„Gemeindefusion - Erfolgsmodell oder Modeerscheinung“ - ein Erfahrungsbericht von Frau Dr. Gerlinde Stöbich



Am 21.1.2016 fand im VAZ Oberndorf bei Schwanenstadt eine Info-Veranstaltung mit dem Thema „Gemeindefusion - Erfolgsmodell oder Modeerscheinung“ - ein Erfahrungsbericht von Frau Dr. Gerlinde Stöbich statt. 

Rund 200 Menschen aus den umliegenden Gemeinden fanden sich in dem Veranstaltungsraum des modernen Gebäudes ein.

Auch Landes und Kommunalpolitik waren vertreten:

  • Hofrat Dr. Martin Gschwandtner, Bezirkshauptmann von Vöcklabruck (VP)
  • Höfler Elisabeth (VP) - die Bürgermeisterin von Aigen-Schlägl
  • LAbg. Ulrike Schwarz (Grüne) aus Rohrbach Berg,
  • die Bürgermeister der Gemeinden:
  • Pitzenberg - Franz Haghofer (VP),
  • Pühret - Johann Schlachter,
  • Rutzenham - Anton Helmberger,
  • Oberndorf - Rupert Imlinger,
  • und der Vizebürgermeister von Schwanenstadt - Mag. Markus Fischer (VP)

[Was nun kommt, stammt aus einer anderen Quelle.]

(** The events of a card are the newest hundred, newest first, of the
    stored events in the window that mention the entity: whose process id,
    executable digest, address, path, unit, device or user is the key. All are
    shown when there are no more than a hundred, and an event left out is no
    newer than any event shown. *)
Theorem card_events_exact (faults : Faults) (db : CardDb) (es : list Event) (kind key : string) (now : Z)
    (boot_id : option string) (window_h : Z) :
  stored iso (db_events db) es -> forallb plain_event es = true -> events_raise faults = false ->
  validate kind key = Ok tt -> key_shape kind key = Ok tt ->
  exists c shown, build_entity_card getpwnam getpwuid iso faults db kind key now boot_id window_h = Ok c /\
    newest_first EVENTS_CAP (List.filter (fun e => event_in_window now window_h e && mentions getpwnam kind key e) es) shown /\
    card_events c = view_of_event iso <$> shown.
Proof.
  intros Hst Hpl Hf Hv Hk. destruct (build_card getpwnam getpwuid iso faults db kind key now boot_id window_h Hv Hk) as (c & Hc & Hco).
  pose proof (co_events _ _ _ _ _ _ _ _ _ _ _ Hco Hf) as He. exists c. rewrite Hc. clear Hco Hc.
  unfold events_section in He. destruct (payload_predicate getpwnam kind key) as [[f|]|] eqn:Hp; [| |done].
  - destruct (events_rows_exact iso _ es f now window_h (mentions getpwnam kind key) Hst) as (shown & Hn & Hev).
    { intros e Hin. apply (frag_mention getpwnam iso kind key); [|done]. rewrite forallb_forall in Hpl.
      by apply Hpl, list_elem_of_In. }
    exists shown. split_and!; [done..|]. rewrite <- Hev. congruence.
  - exists []. injection He as <-. split_and!; [done| |done]. exists [].
    assert (List.filter (fun e => event_in_window now window_h e && mentions getpwnam kind key e) es = []) as ->.
    { unfold payload_predicate in Hp. unfold mentions. repeat case_match; try done. clear.
      induction es; [done|]. simpl. by rewrite andb_false_r. }
    split_and!; [done..|constructor|]. intros a b Ha. by apply elem_of_nil in Ha.
Qed.
(* ===== verification/Udev.v ===== *)
(** * The udev monitor ([inspectord/workers/udev_monitor])

    Device events streamed by [udevadm monitor]: blocks of [KEY=VALUE] lines
    ended by a blank line, read in chunks that may end anywhere. What one call
    of [poll] finds is an input: nothing to read, an interrupted read, the end
    of the stream, or the text the incremental decoder returns for the bytes
    read.

    However the bytes of the stream are cut into reads, the records are those
    of its blocks ([udev_stream_exact]); what is kept between reads stays
    bounded ([udev_memory_bounded]). *)

From S2P Require Import Prelude Schemas Expr RuleEval HuntCompiler HuntSql Alerts Float64 Tables Projector EntityCard EntityCardProofs.
Local Open Scope Z_scope.

Definition MAX_BLOCK_LINES : nat := 500.
Definition MAX_LINEBUF_CHARS : Z := 2 ^ 20.

(** ** Event blocks *)

Record DeviceRecord := mkDeviceRecord {
  dr_action : string; dr_subsystem : string; dr_devtype : string; dr_devpath : string;
  dr_vendor : string; dr_product : string; dr_serial : string; dr_name : string;
  dr_properties : list (string * string);
}.

Definition add_property (props : list (string * string)) (line : string) : list (string * string) :=
  if String.eqb (strip line) EmptyString then props
  else
    match str_partition "=" line with
    | (_, None) => props
    | (key, Some value) => if String.eqb key EmptyString then props else od_set key value props
    end.
(* ===== verification/DepsFiles.v ===== *)
(** * Files of the dependency manager ([dependencies/distro.py], [backup.py])

    Which distribution family the host is of, and editing a configuration file
    between markers with a backup. The texts of files are given; [sha256] and
    the text of a time are parameters.

    An edit replaces the managed block and nothing else ([edit_replaces_block]),
    and restoring its backup gives the file back ([restore_undoes_edit]), with
    the limits that the examples at the end show. *)

From S2P Require Import Prelude Float64 Regex RegexSub.
Local Open Scope Z_scope.

(** ** [shlex.split] *)

Inductive LexState := Blank | Word | Quoted (q : ascii) | Escaped (back : option ascii).
Definition lex_space (c : ascii) : bool := existsb (Ascii.eqb c) [" "; "009"; "010"; "013"]%char.
Definition lex_quote (c : ascii) : bool := existsb (Ascii.eqb c) ["034"; "'"]%char.
Definition bslash : ascii := "092"%char.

Aber auch die Vertreter des Vereines PRO-Mondseeland - Obmann Georg Ramsauer und Beirat Richard Kothmaier besuchten die Veranstaltung.

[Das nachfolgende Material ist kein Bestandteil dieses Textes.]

(** The loop runs one command per item, each followed by its row, up to the
    first that fails. *)
Lemma install_items_adds (plan_id : string) (items : list DependencyPlanItem) (out err : string) (s s' : St W) r :
  install_items decode plan_id items out err s = (r, s') ->
  exists cmds rows, adds s s' cmds rows /\ st_plans s' = st_plans s /\ Forall (by_helper plan_id) rows /\
    cmds `prefix_of` (install_argv ∘ it_packages <$> List.filter is_install items) /\
    commands_of rows `prefix_of` (join " " <$> cmds) /\
    match r with
    | Ok (inr _) => cmds = (install_argv ∘ it_packages <$> List.filter is_install items) /\ commands_of rows = join " " <$> cmds
    | Ok (inl res) => hr_exit_code res <> 0 /\ commands_of rows = join " " <$> cmds
    | Err e => e = OtherError
    end.
Proof.
  revert out err s. induction items as [|item items IH]; intros out err s; cbn [install_items List.filter].
  { intros [= <- <-]. exists [], []. split_and!; try done. apply adds_refl. }
  destruct (is_install item); cbn [negb]; [|apply IH].
  intros [(x & s1 & (Ha & Hp1 & _)%run_adds & Hk)|(e & (Ha & Hp1 & ->)%run_adds & ->)]%bind_inv.
  2: { exists [install_argv (it_packages item)], []. split_and!; try done; [by apply prefix_cons, prefix_nil|apply prefix_nil]. }
  destruct (helper_audit_adds plan_id (if rr_returncode x =? 0 then "install" else "install_failed") (Some (it_name item))
    (Some (join " " (install_argv (it_packages item)))) (Some (rr_returncode x)) (Some (decode (rr_stderr x))) s1)
    as (s2 & row & Hh & Hr & Hp2 & Hactor & Hplan & _ & Hcmd & _).
  cbn zeta in Hk. rewrite (bind_ok _ _ _ _ _ Hh) in Hk. pose proof (adds_trans _ _ _ _ _ _ _ Ha Hr) as H2. cbn [app] in H2.
  destruct (Z.eqb_spec (rr_returncode x) 0) as [E|E]; cbn [negb] in Hk.
  - apply IH in Hk as (cmds & rows & Ha' & Hp3 & Hb & Hp & Hc & Hres). exists (install_argv (it_packages item) :: cmds), (row :: rows).
    split_and!; [by pose proof (adds_trans _ _ _ _ _ _ _ H2 Ha')|congruence|by constructor|by apply prefix_cons| |].
    + cbn. rewrite Hcmd. by apply prefix_cons.
    + destruct r as [[res|[o e]]|e]; [|destruct Hres as [-> Hcs]|done].
      * destruct Hres as [? Hcs]. split; [done|]. cbn. rewrite Hcmd. by f_equal.
      * split; [done|]. cbn. rewrite Hcmd. by f_equal.
  - injection Hk as <- <-. exists [install_argv (it_packages item)], [row]. cbn. rewrite Hcmd.
    split_and!; try done; [congruence|by repeat constructor|by apply prefix_cons, prefix_nil].
Qed.
(* ===== verification/WorkerLoop.v ===== *)
(** * The main loop of a worker ([Worker.run] of [workers/contract.py])

    The loop runs against two other parties: whoever requests a stop, which
    sets one event and then another, and the command reader, which wakes the
    loop when a command is accepted. Their steps interleave in any order; the
    theorem says that no stop and no accepted command waits for the interval
    between two steps to pass. What [step] does is left open: exceptions of it
    are caught. Times are in microseconds. *)

From S2P Require Import Prelude.
Local Open Scope Z_scope.

Definition HEARTBEAT_INTERVAL : Z := 10 * 1000000.

(** Where the loop is: at the condition of [while], at [wake.clear], at the
    check after it, before [step], at [wake.wait], at the check after that, in
    [finally], and past it. *)
Inductive Point := AtWhile | AtClear | AtCheck | AtStep | AtWait | AtCheckAfter | AtFinally | Ended.
#[export] Instance Point_eq_dec : EqDecision Point.
Proof. solve_decision. Defined.

(** [lp_pending]: stop requests that have set [_stop] and not yet [_wake];
    [lp_due]: a command was accepted since the last call of [step] began. *)
Record Loop := mkLoop {
  lp_point : Point;
  lp_stop : bool;
  lp_wake : bool;
  lp_pending : nat;
  lp_due : bool;
  lp_steps : nat;
  lp_last_heartbeat : Z;
  lp_heartbeats : list Z;
  lp_torn_down : nat;
}.
Definition run_start (now : Z) : Loop := mkLoop AtWhile false false 0 false 0 now [] 0.

Definition goto (p : Point) (s : Loop) : Loop :=
  mkLoop p (lp_stop s) (lp_wake s) (lp_pending s) (lp_due s) (lp_steps s) (lp_last_heartbeat s) (lp_heartbeats s) (lp_torn_down s).

(** One step of the loop at [now]; [None]: it has ended, or [wait] blocks.
    [elapsed] says that the interval between steps has passed. *)
Definition loop_step (now : Z) (elapsed : bool) (s : Loop) : option Loop :=
  match lp_point s with
  | AtWhile => Some (goto (if lp_stop s then AtFinally else AtClear) s)
  | AtClear => Some (mkLoop AtCheck (lp_stop s) false (lp_pending s) (lp_due s) (lp_steps s) (lp_last_heartbeat s) (lp_heartbeats s) (lp_torn_down s))
  | AtCheck => Some (goto (if lp_stop s then AtFinally else AtStep) s)
  | AtStep =>
      let beat := HEARTBEAT_INTERVAL <=? now - lp_last_heartbeat s in
      Some (mkLoop AtWait (lp_stop s) (lp_wake s) (lp_pending s) false (S (lp_steps s))
              (if beat then now else lp_last_heartbeat s) (if beat then lp_heartbeats s ++ [now] else lp_heartbeats s) (lp_torn_down s))
  | AtWait => if lp_wake s || elapsed then Some (goto AtCheckAfter s) else None
  | AtCheckAfter => Some (goto (if lp_stop s then AtFinally else AtWhile) s)
  | AtFinally =>
      Some (mkLoop Ended (lp_stop s) (lp_wake s) (lp_pending s) (lp_due s) (lp_steps s) (lp_last_heartbeat s)
              (lp_heartbeats s ++ [now]) (S (lp_torn_down s)))
  | Ended => None
  end.

(** [request_stop]: [_stop.set()], then [_wake.set()]. *)
Definition request_stop_1 (s : Loop) : Loop :=
  mkLoop (lp_point s) true (lp_wake s) (S (lp_pending s)) (lp_due s) (lp_steps s) (lp_last_heartbeat s) (lp_heartbeats s) (lp_torn_down s).
Definition request_stop_2 (s : Loop) : Loop :=
  mkLoop (lp_point s) (lp_stop s) true (pred (lp_pending s)) (lp_due s) (lp_steps s) (lp_last_heartbeat s) (lp_heartbeats s) (lp_torn_down s).
(** An accepted command: [_wake.set()]. *)
Definition accept_command (s : Loop) : Loop :=
  mkLoop (lp_point s) (lp_stop s) true (lp_pending s) true (lp_steps s) (lp_last_heartbeat s) (lp_heartbeats s) (lp_torn_down s).

(** The steps of all parties. *)
Inductive lstep : Loop -> Loop -> Prop :=
| LLoop now elapsed s s' : loop_step now elapsed s = Some s' -> lstep s s'
| LStop1 s : lstep s (request_stop_1 s)
| LStop2 s : (0 < lp_pending s)%nat -> lstep s (request_stop_2 s)
| LCommand s : lstep s (accept_command s).

(** ** The invariant *)

Definition awake (s : Loop) : Prop :=
  (lp_point s = AtStep \/ lp_point s = AtWait -> lp_stop s = true -> lp_pending s = 0%nat -> lp_wake s = true) /\
  (lp_point s = AtWait -> lp_due s = true -> lp_wake s = true) /\
  (lp_stop s = false -> lp_pending s = 0%nat) /\
  lp_torn_down s = (if bool_decide (lp_point s = Ended) then 1 else 0)%nat.

Lemma awake_start (now : Z) : awake (run_start now).
Proof. by split_and!. Qed.

Lemma awake_step (s s' : Loop) : lstep s s' -> awake s -> awake s'.
Proof.
  intros Hs (H1 & H2 & H3 & H4). destruct Hs as [now elapsed s s' E|s|s Hp|s].
  - unfold loop_step in E. destruct (lp_point s) eqn:Ep; simplify_eq; unfold awake; cbn.
    + destruct (lp_stop s); split_and!; cbn; try done; by intros [|].
    + split_and!; try done; by intros [|].
    + destruct (lp_stop s) eqn:Es; split_and!; cbn; try done; by intros [|].
    + split_and!; try done. intros _ Hst Hp. apply H1; auto.
    + destruct (lp_wake s || elapsed); simplify_eq. unfold awake; cbn. split_and!; try done; by intros [|].
    + destruct (lp_stop s); split_and!; cbn; try done; by intros [|].
    + split_and!; try done; [by intros [|]|]. by rewrite H4.
  - unfold awake; cbn. by split_and!.
  - unfold awake; cbn. split_and!; try done. intros Hst. rewrite (H3 Hst) in Hp. lia.
  - unfold awake; cbn. by split_and!.
Qed.

Lemma awake_reachable (now : Z) (s : Loop) : rtc lstep (run_start now) s -> awake s.
Proof.
  intros Hr. assert (forall a, rtc lstep a s -> awake a -> awake s) as H.
  { intros a Ha. induction Ha as [|a b c Hab _ IH]; [done|]. intros Haw. by apply IH, (awake_step a). }
  by apply (H _ Hr), awake_start.
Qed.

(** ** Ending *)

(** The loop on its own, no interval ever passing. *)
Fixpoint run_alone (n : nat) (now : Z) (s : Loop) : Loop :=
  match n with
  | O => s
  | S n' => match loop_step now false s with Some s' => run_alone n' now s' | None => s end
  end.

(** C24. In every interleaving of the loop with stop requests and accepted
    commands: once a stop request is complete the loop, left alone, ends within
    five steps of its own without waiting for the interval, calling [step] at
    most once more, and tears down exactly once; and while an accepted command
    has not been followed by a call of [step], the loop does not block. *)
Theorem worker_loop_prompt (start now : Z) (s : Loop) :
  rtc lstep (run_start start) s ->
  (lp_stop s = true -> lp_pending s = 0%nat ->
   let s' := run_alone 5 now s in
   lp_point s' = Ended /\ lp_torn_down s' = 1%nat /\ (lp_steps s' <= S (lp_steps s))%nat) /\
  (lp_due s = true -> lp_point s <> Ended -> is_Some (loop_step now false s)).
Proof.
  intros (H1 & H2 & H3 & H4)%awake_reachable. split.
  - intros Hst Hp. destruct s as [p st w pe du k lh hs td]. cbn in *. subst. destruct p; cbn in *;
      try (assert (w = true) as -> by auto); cbn; (split_and!; [reflexivity|reflexivity|lia]).
  - intros Hd Hne. unfold loop_step. destruct (lp_point s); [by eexists..| |by eexists|by eexists|done].
    rewrite (H2 eq_refl Hd). by eexists.
Qed.

Lemma worker_loop_prompt_witness :
  let s := request_stop_2 (request_stop_1 (default (run_start 0) (loop_step 0 false (run_start 0)))) in
  lp_point (run_alone 5 1 s) = Ended.
Proof.
  apply (worker_loop_prompt 0 1); [|reflexivity|reflexivity].
  eapply rtc_l; [apply (LLoop 0 false _ (goto AtClear (run_start 0))); reflexivity|].
  eapply rtc_l; [apply LStop1|]. eapply rtc_l; [apply LStop2; cbn; lia|]. apply rtc_refl.
Defined.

Im Zentrum des Berichtes von Frau Dr. Stöbich standen die 2 Prozesse von Aigen-Schlägl und Rohrbach-Berg, die von ihr begleitet wurden, und letztendlich – was ja nicht von vornherein fest stand – zur Fusion dieser beiden Gemeinde-Paare führte.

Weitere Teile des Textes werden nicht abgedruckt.